There is a major construction project going on in my neighbourhood, and residents along one street — their homes formerly facing a stretch of grass and a row of leafy shade trees — now gaze at a stark plywood barricade blocking mounds of upturned earth and noisy construction equipment.  Gone are the trees, the birds and the lazy quiet of the street they once knew.

I’m sure this change must be very disheartening for the folks who live here, but I am inspired to see that they haven’t lost hope.  In fact, they’re giving hope.  The residents are in the process of beautifying that plywood fence with an array of colourful murals.  They are painting trees, forest creatures, fantasy landscapes and abstract images to replace the beauty they lost.  When I walked down the street the other day, children and adults alike were out there with buckets of paint and imaginations gone wild.

It’s good to see that in a world where corporate and economic gain regularly trump the “little guys,” some little guys refuse to lose heart.  Instead of lamenting what was taken away, these people have taken ownership of what they have left, creating a conspicuous and uplifting statement about community esteem and community resilience.  These people possess the true spark of community spirit.  Neighbourhood pride most certainly lives here.

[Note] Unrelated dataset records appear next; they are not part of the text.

(** [x in self.ifaces] after [self.ifaces.append(x)]. *)
Lemma in_ifaces_remembered (l : loc) (t : Machine) :
  in_ifaces l t = (Ok false, t) ->
  in_ifaces l (remembered l t) = (Ok true, remembered l t).
Proof.
  unfold in_ifaces. rewrite !bind_run. cbn [attr]. rewrite !bind_run, !deref_run.
  change (heap (remembered l t)) with (heap t).
  destruct (heap t !! l) as [d|]; [|discriminate].
  change (ifaces (self (remembered l t))) with (ifaces (self t) ++ [l]).
  assert (Hgen : forall (xs : list loc) (found b : bool) (t0 t1 t' : Machine),
    heap t' = heap t0 ->
    for_fold xs found (fun x (found : bool) =>
      if found then mret true
      else if Nat.eqb x l then mret true
      else dx ← deref x; mret (bool_decide (dx = d))) t0 = (Ok b, t1) ->
    for_fold (xs ++ [l]) found (fun x (found : bool) =>
      if found then mret true
      else if Nat.eqb x l then mret true
      else dx ← deref x; mret (bool_decide (dx = d))) t' = (Ok true, t')).
  { induction xs as [|x xs IH]; intros found b t0 t1 t' Hheap Hrun.
    - cbn [app for_fold]. rewrite bind_run. destruct found; [reflexivity|].
      now rewrite Nat.eqb_refl.
    - cbn [app for_fold] in *. rewrite bind_run in *. destruct found.
      + cbn [mret M_ret] in *. now apply (IH _ b t0 t1).
      + destruct (Nat.eqb x l).
        * cbn [mret M_ret] in *. now apply (IH _ b t0 t1).
        * rewrite bind_run, deref_run in *. rewrite Hheap.
          destruct (heap t0 !! x); [|discriminate].
          cbn [mret M_ret] in *. now apply (IH _ b t0 t1). }
  intros Hrun. now apply (Hgen _ _ false t t).
Qed.

(** X3.  [to_dict] is idempotent when the primary interface has a name:
    a second call returns the same document and leaves the state as the
    first call left it (the dict is rewritten with the same values, the
    entry stays last in the desired state, [self.ifaces] does not grow). *)
Theorem to_dict_idempotent (s s1 : Machine) (doc : Document) :
  (forall l, iface (self s) = Some l -> is_Some (name_of s l)) ->
  to_dict s = (Ok doc, s1) ->
  to_dict s1 = (Ok doc, s1).
Proof.
  intros Hnamed Hrun.
  destruct (to_dict_ok_start _ _ _ Hrun) as (sel & l & d & Hsel & Hl & Hd).
  specialize (Hnamed l Hl).
  rewrite (to_dict_unfold s sel l d Hsel Hl Hd) in Hrun.
  set (t := with_heap (fun h => <[l := primary_entry (self s) d]> h) s) in *.
  destruct (to_dict_rest_ok_inv _ _ _ _ _ _ Hrun)
    as (known & Hset & Hin & Hs1 & Hcontents & Hname & Hselector).
  assert (Hlt : is_Some (name_of t l)).
  { unfold name_of. unfold t. erewrite setitem_lookup by exact Hd. cbn.
    unfold name_of in Hnamed. rewrite Hd in Hnamed. exact Hnamed. }
  pose proof (set_interface_again l t _ tt Hlt Hset) as Hagain.
  assert (Hheap1 : heap s1 !! l = Some (primary_entry (self s) d)).
  { rewrite Hs1. destruct known; cbn [remembered with_self inserted heap];
      eapply setitem_lookup; exact Hd. }
  assert (Hflags : primary_entry (self s1) (primary_entry (self s) d) =
                   primary_entry (self s) d).
  { rewrite Hs1. destruct known; reflexivity. }
  rewrite (to_dict_unfold s1 sel l (primary_entry (self s) d)).
  2:{ rewrite Hs1. destruct known; exact Hsel. }
  2:{ rewrite Hs1. destruct known; exact Hl. }
  2:{ exact Hheap1. }
  rewrite Hflags, (with_heap_insert_id _ _ _ Hheap1).
  assert (Hname1 : name (self s1) = name (self s)).
  { rewrite Hs1. destruct known; reflexivity. }
  rewrite Hname1.
  unfold to_dict_rest. rewrite bind_run.
  assert (Hset1 : set_interface l s1 = (Ok tt, s1)).
  { rewrite Hs1. destruct known; [exact Hagain|].
    destruct (set_interface_run l (remembered l (inserted l t))) as (r & Hr & Hok).
    rewrite Hr, Hok.
    - change (inserted l (remembered l (inserted l t)))
        with (remembered l (inserted l (inserted l t))).
      now rewrite inserted_inserted.
    - exact (set_interface_ok_named l t _ tt Hlt Hset).
    - exact Hlt. }
  rewrite Hset1, bind_run.
  assert (Hin1 : in_ifaces l s1 = (Ok true, s1)).
  { rewrite Hs1. destruct known; [exact Hin|]. now apply in_ifaces_remembered. }
  rewrite Hin1. cbn [mret M_ret]. rewrite bind_run. cbn [mret M_ret].
  rewrite bind_run. cbn [attr]. rewrite bind_run, Hcontents.
  destruct doc as [n sl es]. cbn in *. now subst.
Qed.

(** X4.  What a call of [to_dict] that returns does to [self.ifaces] and
    to the heap: the primary interface is in [self.ifaces] afterwards (by
    the test of line 116), the list has grown by at most that one
    reference, at its end, and no dict but the primary interface has been
    written. *)
Theorem to_dict_remembers_iface (s s1 : Machine) (doc : Document) :
  to_dict s = (Ok doc, s1) ->
  exists l,
    iface (self s) = Some l /\
    in_ifaces l s1 = (Ok true, s1) /\
    (ifaces (self s1) = ifaces (self s) \/
     (l ∉ ifaces (self s)) /\ ifaces (self s1) = ifaces (self s) ++ [l]) /\
    length (heap s1) = length (heap s) /\
    forall x, x <> l -> heap s1 !! x = heap s !! x.
Proof.
  intros Hrun.
  destruct (to_dict_ok_start _ _ _ Hrun) as (sel & l & d & Hsel & Hl & Hd).
  rewrite (to_dict_unfold s sel l d Hsel Hl Hd) in Hrun.
  set (t := with_heap (fun h => <[l := primary_entry (self s) d]> h) s) in *.
  destruct (to_dict_rest_ok_inv _ _ _ _ _ _ Hrun)
    as (known & Hset & Hin & Hs1 & _).
  exists l. split; [exact Hl|]. split; [|split; [|split]].
  - rewrite Hs1. destruct known; [exact Hin | now apply in_ifaces_remembered].
  - rewrite Hs1. destruct known; [now left | right].
    split; [|reflexivity]. exact (in_ifaces_false _ _ _ Hin).
  - rewrite Hs1. destruct known; cbn [remembered with_self inserted heap t with_heap];
      apply length_insert.
  - intros x Hx. rewrite Hs1.
    destruct known; cbn [remembered with_self inserted heap t with_heap];
      apply list_lookup_insert_ne; congruence.
Qed.

(** X5.  A primary interface without a ["name"] key gets through
    [to_dict] once, and only into an empty desired state: the
    comprehension of [set_interface] has no entry to compare it with.
    The next call of [to_dict] raises [KeyError("name")], with the state
    as the first call left it. *)
Theorem to_dict_nameless_iface_once (s s1 : Machine) (doc : Document) (l : loc) :
  iface (self s) = Some l -> name_of s l = None ->
  to_dict s = (Ok doc, s1) ->
  desired_state (self s) = [] /\
  desired_state (self s1) = [l] /\
  to_dict s1 = (Raise (KeyError "name"), s1).
Proof.
  intros Hl Hnameless Hrun.
  destruct (to_dict_ok_start _ _ _ Hrun) as (sel & l' & d & Hsel & Hl' & Hd).
  assert (l' = l) as -> by congruence.
  rewrite (to_dict_unfold s sel l d Hsel Hl Hd) in Hrun.
  set (t := with_heap (fun h => <[l := primary_entry (self s) d]> h) s) in *.
  destruct (to_dict_rest_ok_inv _ _ _ _ _ _ Hrun)
    as (known & Hset & Hin & Hs1 & _).
  assert (Hd_name : Iface.name d = None).
  { unfold name_of in Hnameless. now rewrite Hd in Hnameless. }
  assert (Hheap1 : heap s1 !! l = Some (primary_entry (self s) d)).
  { rewrite Hs1. destruct known; cbn [remembered with_self inserted heap];
      eapply setitem_lookup; exact Hd. }
  assert (Hempty : desired_state (self s) = []).
  { destruct (desired_state (self s)) as [|i ds] eqn:Hds; [reflexivity|].
    unfold set_interface in Hset. rewrite bind_run in Hset. cbn [attr] in Hset.
    rewrite bind_run in Hset.
    destruct (for_fold (desired_state (self t)) [] (keep_other l) t)
      as [[v|e|w] s0] eqn:Hfold; try discriminate.
    change (desired_state (self t)) with (desired_state (self s)) in Hfold.
    rewrite Hds in Hfold.
    destruct (keep_other_ok_named l (i :: ds) [] t s0 v Hfold) as [_ [n Hn]];
      [discriminate|].
    unfold name_of, t in Hn. erewrite setitem_lookup in Hn by exact Hd.
    cbn in Hn. congruence. }
  assert (Hlist : desired_state (self s1) = [l]).
  { rewrite Hs1. destruct known; cbn; now rewrite Hempty. }
  split; [exact Hempty|]. split; [exact Hlist|].
  assert (Hflags : primary_entry (self s1) (primary_entry (self s) d) =
                   primary_entry (self s) d).
  { rewrite Hs1. destruct known; reflexivity. }
  rewrite (to_dict_unfold s1 sel l (primary_entry (self s) d)).
  2:{ rewrite Hs1. destruct known; exact Hsel. }
  2:{ rewrite Hs1. destruct known; exact Hl. }
  2:{ exact Hheap1. }
  rewrite Hflags, (with_heap_insert_id _ _ _ Hheap1).
  unfold to_dict_rest, set_interface. rewrite !bind_run. cbn [attr].
  rewrite Hlist. cbn [for_fold]. rewrite !bind_run, keep_other_unfold.
  rewrite getitem_name_run, Hheap1. cbn. now rewrite Hd_name.
Qed.

(** ** [wait_for_status_success]: a status that does not settle *)

Lemma status_phase_timeout (t : Machine) :
  (forall i, (i < 30)%nat -> ~ terminal (reason_at t i)) ->
  exists t',
    try_except (sampler_loop 30 1 None status judge) unable t =
      (Raise TimeoutExpiredError, t') /\
    clock (world t') = clock (world t) + 30 /\
    conditions_reads (world t') = (conditions_reads (world t) + 30)%nat /\
    LOGGER t' = LOGGER t ++ [ERROR "Unable to configure NNCP for node"].
Proof.
  intros Hpending. unfold try_except.
  pose proof (status_loop_pending 30 0 t Hpending) as Hloop.
  change (30 + 0)%nat with 30%nat in Hloop. rewrite Hloop.
  destruct (polled_world 30 t) as (Hc & Hr & Hl & _).
  revert Hc Hr Hl. generalize (polled 30 t). intros p Hc Hr Hl.
  exists (with_LOGGER (fun l => l ++ [ERROR "Unable to configure NNCP for node"]) p).
  split; [reflexivity|]. cbn [with_LOGGER world LOGGER].
  rewrite Hc, Hr, Hl. auto.
Qed.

Here’s a sample of what’s on display…

Wall mural - trees and landscape

Homage to the trees that were, plus a new pastel landscape.

 

Wall mural - forest creatures

A family of forest creatures takes up residence.

 

Submarine mural with words "Love conquers hate."

“Love conquers hate.”

 

Wall mural - abstract images

Beauty is in the eye of the beholder.

 

Mural on a construction barricade

Castles and forests built on community pride.

 

Public art on a construction barrier

Where trees and grass once grew, public art springs up.

 

Public art on a construction barrier

Residents check out murals in progress.

 

Blank boards awaiting mural painting.

The plywood wall further down the street, with the “mural bus” on its way.